Scotland became the first country in the world on Monday to make menstrual management products, such as tampons and sanitary napkins, free of charge after the Menstruation Products Act came into force.
This law, promoted by the Labor legislator Monica Lennon, was approved unanimously by the Scottish Parliament in November 2020.
“Menstrual women, girls and people should never face the indignity of menstrual poverty,” the legislator wrote on her Twitter account. “I am proud that we have achieved this in Scotland. We are the first, but not the last.”
From now on, these products will be available for free in public facilities in the country, such as schools and universities. Local authorities and providers are required to make them available, according to a BBC report.
This regulation is not entirely new. Since 2017 this country, part of the United Kingdom, has invested nearly 30 million dollars to provide tampons and sanitary pads in public places.

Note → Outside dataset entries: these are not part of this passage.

(** ** The parser returns on every text *)
Lemma unhex_loop_total n s j v : 0 <= j -> j + Z.of_nat n <= zlen s -> returns (unhex_loop n s j v).
Proof.
  revert j v. induction n as [|n IH]; intros j v Hj Hn; [by eexists|]. cbn [unhex_loop]. destruct (index_in_range s j) as [b Hb]; [lia|]. rewrite Hb, bind_ret. destruct (unhex b); [|by eexists]. apply IH; lia.
Qed.
Lemma unoct_loop_total n s j v : 0 <= j -> j + Z.of_nat n <= zlen s -> returns (unoct_loop n s j v).
Proof.
  revert j v. induction n as [|n IH]; intros j v Hj Hn; [by eexists|]. cbn [unoct_loop]. destruct (index_in_range s j) as [b Hb]; [lia|]. rewrite Hb, bind_ret. cbv zeta. destruct (_ || _); [by eexists|]. apply IH; lia.
Qed.
(** It returns, and what is left is a part of [s]. *)
Definition parses (m : go (option (Z * bool * gostring))) (s : gostring) : Prop :=
  exists res, m = Ret res /\ match res with Some (_, _, rest) => exists n, rest = drop n s | None => True end.
Lemma slice_from_drop (s : gostring) n : 0 <= n <= zlen s -> slice_from s n = Ret (drop (Z.to_nat n) s).
Proof. apply slice_from_in_range. Qed.
Lemma unquote_hex_total s c : parses (unquote_hex s c) s.
Proof.
  unfold unquote_hex. set (n := if c =? 120 then 2 else if c =? 117 then 4 else 8). assert (0 < n) as Hn by (unfold n; by repeat case_match).
  destruct (Z.ltb_spec (zlen s) n); [by exists None|]. destruct (unhex_loop_total (Z.to_nat n) s 0 0) as [[v|] ->]; [lia|lia| |by exists None]. rewrite bind_ret, slice_from_drop, bind_ret by lia.
  destruct (c =? 120); [eexists; split; [done|]; by eexists|]. destruct (negb _); [by exists None|]. eexists. split; [done|]. by eexists.
Qed.
Lemma unquote_octal_total s c : parses (unquote_octal s c) s.
Proof.
  unfold unquote_octal. cbv zeta. destruct (Z.ltb_spec (zlen s) 2); [by exists None|]. destruct (unoct_loop_total 2 s 0 (c - 48)) as [[v|] ->]; [lia|lia| |by exists None].
  rewrite bind_ret, slice_from_drop, bind_ret by lia. destruct (_ <? _); [by exists None|]. eexists. split; [done|]. by eexists.
Qed.
Lemma unquote_escape_total s c quote : parses (unquote_escape s c quote) s.
Proof.
  assert (forall v m, parses (Ret (Some (v, m, s))) s) as Hs by (intros v m; eexists; split; [done|]; by exists 0%nat). unfold unquote_escape.
  repeat match goal with |- parses (if ?c then _ else _) _ => destruct c; [first [apply Hs|apply unquote_hex_total|apply unquote_octal_total|idtac]|]; try apply Hs; try (by exists None) end.
Qed.
Lemma UnquoteChar_total s quote : is_gostring s -> exists res, UnquoteChar s quote = Ret res /\ match res with Some (_, _, rest) => is_gostring rest /\ (length rest < length s)%nat | None => True end.
Proof.
  intros Hs. destruct s as [|b s]; [by exists None|]. unfold UnquoteChar. rewrite zlen_cons. pose proof (zlen_nonneg s). rewrite (proj2 (Z.eqb_neq _ 0)) by lia. rewrite index_0, bind_ret.
  pose proof Hs as Hs'. inversion_clear Hs' as [|? ? _ Hrest]. destruct (_ && _); [by exists None|]. destruct (RuneSelf <=? b).
  { rewrite utf8_decode_spec by done. destruct (utf8_prefix (b :: s)) as [e|] eqn:He; rewrite bind_ret; cbv beta iota.
    - apply utf8_prefix_Some in He as [He [rest Heq]]. rewrite Heq in *. rewrite slice_from_app_r, bind_ret. eexists. split; [done|]. apply Forall_app in Hs as [_ ?]. split; [done|]. rewrite length_app. pose proof (utf8_char_length e He). unfold zlen in *. lia.
    - rewrite slice_from_1, bind_ret. eexists. split; [done|]. split; [done|]. cbn. lia. }
  destruct (negb _). { rewrite slice_from_1, bind_ret. eexists. split; [done|]. split; [done|]. cbn. lia. }
  destruct (Z.leb_spec (zlen s + 1) 1); [by exists None|]. destruct s as [|c s]; [unfold zlen in *; cbn [length] in *; lia|]. rewrite index_1, bind_ret, slice_from_2, bind_ret.
  destruct (unquote_escape_total s c quote) as (res & -> & Hres). exists res. split; [done|]. destruct res as [[[v m] rest]|]; [|done]. destruct Hres as [n ->]. inversion_clear Hrest. split; [by apply Forall_drop|]. rewrite length_drop. cbn. lia.
Qed.
Lemma unquote_loop_total fuel in_ buf quote unescape : is_gostring in_ -> (length in_ <= fuel)%nat ->
  exists res, unquote_loop fuel in_ buf quote unescape = Ret res /\ match res with Some (_, rest) => (length rest <= length in_)%nat | None => True end.
Proof.
  revert in_ buf. induction fuel as [|fuel IH]; intros in_ buf Hin Hf; (destruct in_ as [|b in_]; [eexists; split; [done|cbn; lia]|]); [cbn in Hf; lia|]. cbn [unquote_loop]. rewrite zlen_cons. pose proof (zlen_nonneg in_). rewrite (proj2 (Z.leb_gt _ _)) by lia.
  cbn [go_or]. rewrite !index_0, !bind_ret. destruct (b =? quote); [eexists; split; [done|cbn; lia]|]. destruct (UnquoteChar_total (b :: in_) quote Hin) as ([[[r m] rest]|] & -> & Hres); rewrite !bind_ret; [|by exists None].
  destruct (b =? 10); [by exists None|]. cbv zeta. destruct Hres as [Hrest Hlt]. destruct (quote =? 39); [eexists; split; [done|cbn in *; lia]|]. cbn [length] in *.
  edestruct (IH rest) as (res & -> & Hle); [done|lia|]. exists res. split; [done|]. destruct res as [[? ?]|]; [lia|done].
Qed.
Lemma unquote_escaped_total in0 quote unescape : is_gostring in0 -> 1 <= zlen in0 -> returns (unquote_escaped in0 quote unescape).
Proof.
  intros Hin Hl. destruct in0 as [|b in0]; [done|]. unfold unquote_escaped. rewrite slice_from_1, bind_ret. inversion_clear Hin as [|? ? _ Hin'].
  destruct (unquote_loop_total (length in0) in0 [] quote unescape Hin' ltac:(lia)) as ([[buf rest]|] & -> & Hle); rewrite bind_ret; [|by eexists]. cbv beta iota. destruct rest as [|c rest]; [by eexists|].
  pose proof (zlen_nonneg rest). rewrite (proj2 (Z.ltb_lt 0 (zlen (c :: rest)))) by (rewrite zlen_cons; lia). cbn [go_and]. rewrite index_0, !bind_ret. destruct (negb _); [by eexists|]. rewrite slice_from_1, bind_ret. destruct unescape; [by eexists|].
  rewrite slice_to_in_range, bind_ret; [by eexists|]. rewrite zlen_cons. unfold zlen in *. cbn [length] in Hle. lia.
Qed.
Lemma Unquote_total s : is_gostring s -> returns (Unquote s).
Proof.
  intros Hs. unfold Unquote. assert (returns (unquote s true)) as [[[out rem] err] ->]; [|rewrite bind_ret; destruct (_ <? _); by eexists]. unfold unquote.
  destruct (Z.ltb_spec (zlen s) 2); [by eexists|]. destruct s as [|quote s]; [done|]. rewrite index_0, bind_ret, slice_from_1, bind_ret.
  destruct (decide (quote ∈ s)) as [Hin|Hin]; [|rewrite index_byte_missing, bind_ret by done; by eexists]. apply list_elem_of_split_l in Hin as (body & rest & -> & Hno). rewrite index_byte_found, bind_ret by done.
  destruct (quoted_slices quote body rest) as (_ & _ & _ & Hto & Hbody & Hbody' & Hfrom). pose proof (zlen_nonneg body). rewrite (proj2 (Z.ltb_ge _ 0)) by lia. cbv zeta. destruct (quote =? 96) eqn:H96.
  { unfold unquote_raw. rewrite Hto, bind_ret. cbn [negb]. rewrite contains_spec, bind_ret, Hbody, !bind_ret, Hfrom, bind_ret. by eexists. }
  destruct (_ || _); [|by eexists]. rewrite Hto, bind_ret, !contains_spec. assert (is_gostring body) as Hb by (inversion_clear Hs as [|? ? _ Hs']; by apply Forall_app in Hs' as [? _]).
  assert (returns (plain_literal (quote :: body ++ quote :: rest) quote (zlen body + 2))) as [v Hv].
  { unfold plain_literal. rewrite Hbody, bind_ret. destruct (quote =? 34); [destruct (Valid_loop_spec (length body) body Hb ltac:(lia)) as (b & Hr & _); by exists b|]. rewrite utf8_decode_spec, bind_ret by done. destruct body; [by eexists|]. destruct (utf8_prefix _); by eexists. }
  pose proof (unquote_escaped_total (quote :: body ++ quote :: rest) quote true Hs ltac:(lia)) as [r Hr].
  destruct (bool_decide (92 ∈ quote :: body ++ [quote])), (bool_decide (10 ∈ quote :: body ++ [quote])); cbn [go_or]; rewrite bind_ret; cbn [negb]; rewrite ?Hv, bind_ret, ?Hbody', ?Hr; try (by eexists). destruct v; rewrite ?bind_ret, ?Hfrom, ?Hr; by eexists.
Qed.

The British organization Hey Girls conducted a study before the covid-19 pandemic which indicated that one in four women in Scotland had faced period poverty – the lack of access to menstrual management products – at some point, Georgie said. Nicholson, director of the organization, to the BBC.

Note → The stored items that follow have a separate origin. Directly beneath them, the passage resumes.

(* ===== verification/BytesBuffer.v ===== *)
(** * Byte buffers ([go/src/bytes/buffer.go])

    The queue of bytes that loggers and runners write to.  The backing array is a
    list of [cap] cells; a slice that a method returns is a pair of offsets into
    it, read with [view], as it is only valid until the next write.  [round] is
    the capacity the runtime gives to an allocation, and [maxAlloc] the largest
    one it makes. *)
From S2P Require Import Prelude GoUtf8 Utf8Encode.
#[local] Open Scope Z_scope.

Record Buffer := MkBuffer { cells : gostring; blen : Z; isnil : bool; off : Z; lastRead : Z }.
Definition opRead : Z := -1.
Definition opInvalid : Z := 0.
Definition opReadRune1 : Z := 1.
Definition smallBufferSize : Z := 64.
Definition MinRead : Z := 512.
Definition zero_Buffer : Buffer := MkBuffer [] 0 true 0 opInvalid.
(** [NewBuffer(buf)]: the array of [buf], its length, and whether it is nil *)
Definition NewBuffer (array : gostring) (len : Z) (nil : bool) : Buffer := MkBuffer array len nil 0 opInvalid.

Definition cap (b : Buffer) : Z := zlen (cells b).
Definition set_len (b : Buffer) (n : Z) : Buffer := MkBuffer (cells b) n (isnil b) (off b) (lastRead b).
Definition set_off (b : Buffer) (o : Z) : Buffer := MkBuffer (cells b) (blen b) (isnil b) o (lastRead b).
Definition set_last (b : Buffer) (r : Z) : Buffer := MkBuffer (cells b) (blen b) (isnil b) (off b) r.
Definition set_cells (b : Buffer) (c : gostring) : Buffer := MkBuffer c (blen b) (isnil b) (off b) (lastRead b).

“There’s a very simple way to describe period poverty: You go to the supermarket and you have to choose whether you can buy a bag of pasta or a box of tampons. It’s that basic,” she said.
The entry into force of the regulations coincides with a marked increase in the cost of living in the United Kingdom, highlights the Spanish newspaper El País.
In June 2022, inflation hit a 40-year high, as consumer prices rose 9.4% in the year to June, compared with 9.1% last month, according to the UK Office for National Statistics.